# Solved: What does filter multicast do on routers? Linksys WCG200



## squeezin

Hi, got a friends linksys WCG200 that has a "Filter Multicast" option in the security section.

After about 30 min a searching, my thoughts are inconclusive and what it really does...and if its even needed to be enabled? 

And if it creates more BS network traffic / of simply slower in general since its "filtering"?

Running just a basic home network...two hardwired and one wireless.

Thanks


----------



## JohnWill

Perhaps understanding what multicasting is would help you understand why you might want to filter it. 

http://en.wikipedia.org/wiki/Multicast


----------



## squeezin

OK, so i get the general idea of it now...but i still cant make heads or tails on the "filtering" aspect of it, especially for security. 

And would disableing it help reduce lag, or have any real benefit at all for that matter....

Because when i read this per wikipedia, it sounds like if i disable it there might be a slight overall better performance since it's not "filtering". Unless what they really mean by "filtering" is "allow" or "enable" multicast. 

"_The word "multicast" is typically used to refer to IP Multicast, which is often employed for streaming media and Internet television applications. In IP Multicast the implementation of the multicast concept occurs on the IP routing level, where routers create optimal distribution paths for datagrams sent to a multicast destination address spanning tree in real-time."_


----------



## JohnWill

I doubt you'll notice the difference, but try disabling it to see? I doubt you have the need to be filtering multicasts anyway.


----------



## squeezin

I did disable it, and did notice a little less sputter on video websites. It was on by default, linksys wireless cable gateway WCG200 V1.
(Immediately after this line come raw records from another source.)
Lemma frames_of_length k a n cells : NewAEAD k = Ok a -> cells_ok cells = true ->
  length (frames_of a n cells) = (length cells * (CellSize + overhead))%nat.
Proof.
  intros Hk. revert n. induction cells as [|c cells IH]; intros n H; [done|].
  cbn [cells_ok forallb] in H. apply andb_true_iff in H as [Hc%Nat.eqb_eq H].
  cbn [frames_of length]. rewrite length_app, (frame_of_length k), IH by done. lia.
Qed.

Lemma frames_of_app a n p q : frames_of a n (p ++ q) = frames_of a n p ++ frames_of a (advance n p) q.
Proof. revert n. induction p as [|c p IH]; intros n; cbn [app frames_of]; [done|]. rewrite IH, <- app_assoc. done. Qed.

Lemma advance_app n p q : advance n (p ++ q) = advance (advance n p) q.
Proof. unfold advance. by rewrite foldl_app. Qed.

(** The padding before the first cell that is none. *)
Lemma split_padding cells : payload_cells cells = [] \/
  exists pads c rest, cells = pads ++ c :: rest /\ forallb IsPadding pads = true /\ IsPadding c = false /\
    payload_cells cells = c :: payload_cells rest.
Proof.
  induction cells as [|c cells IH]; [by left|].
  unfold payload_cells in *. cbn [List.filter]. destruct (IsPadding c) eqn:E; cbn [negb].
  - destruct IH as [IH|(pads & d & rest & -> & Hp & Hd & ->)]; [by left|]. right.
    exists (c :: pads), d, rest. cbn [forallb app]. by rewrite E.
  - right. by exists [], c, cells.
Qed.

Lemma ReadCell_runs k a pads cell rest c r w :
  NewAEAD k = Ok a -> cn_recv c = Some a -> cn_frame c = (CellSize + overhead)%nat ->
  cells_ok (pads ++ [cell]) = true -> forallb IsPadding pads = true -> IsPadding cell = false ->
  raw_closed r = false -> raw_in r = frames_of a (cn_recvSeq c) (pads ++ [cell]) ++ rest ->
  ReadCell (c, r) w =
    ((Ok cell, (cn_set_recvSeq (advance (cn_recvSeq c) (pads ++ [cell])) c, raw_set_in rest r)), w).
Proof.
  intros Hk Hr Hf Hok Hp Hc Hcl Hin. unfold ReadCell. apply (read_cell_runs k a); try done. cbn [snd].
  rewrite Hin, length_app, (frames_of_length k), length_app by done. unfold CellSize. simpl length. lia.
Qed.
While im on that topic, no one should ever buy the version 2 of the linksys cable gateway WCG200, if you plan on using it for the wireless....it periodically works....tried 3 separate units. all junk and will make you bash your head against the desk. 

Back to the multicast. I dont think it was the placebo effect either. I honestly dont think so, as there was a slightly noticeable difference right from the get go after a reboot of the router, and computer. And i tested it like that for a couple days, then flipped it back to enable...and seen the slight difference again. It really only seemed better being off for video and streaming connections and the like.

That being said, thanks for the info JW. 
A true gentleman and scholar


----------



## JohnWill

No problem, glad it helped you out.


----------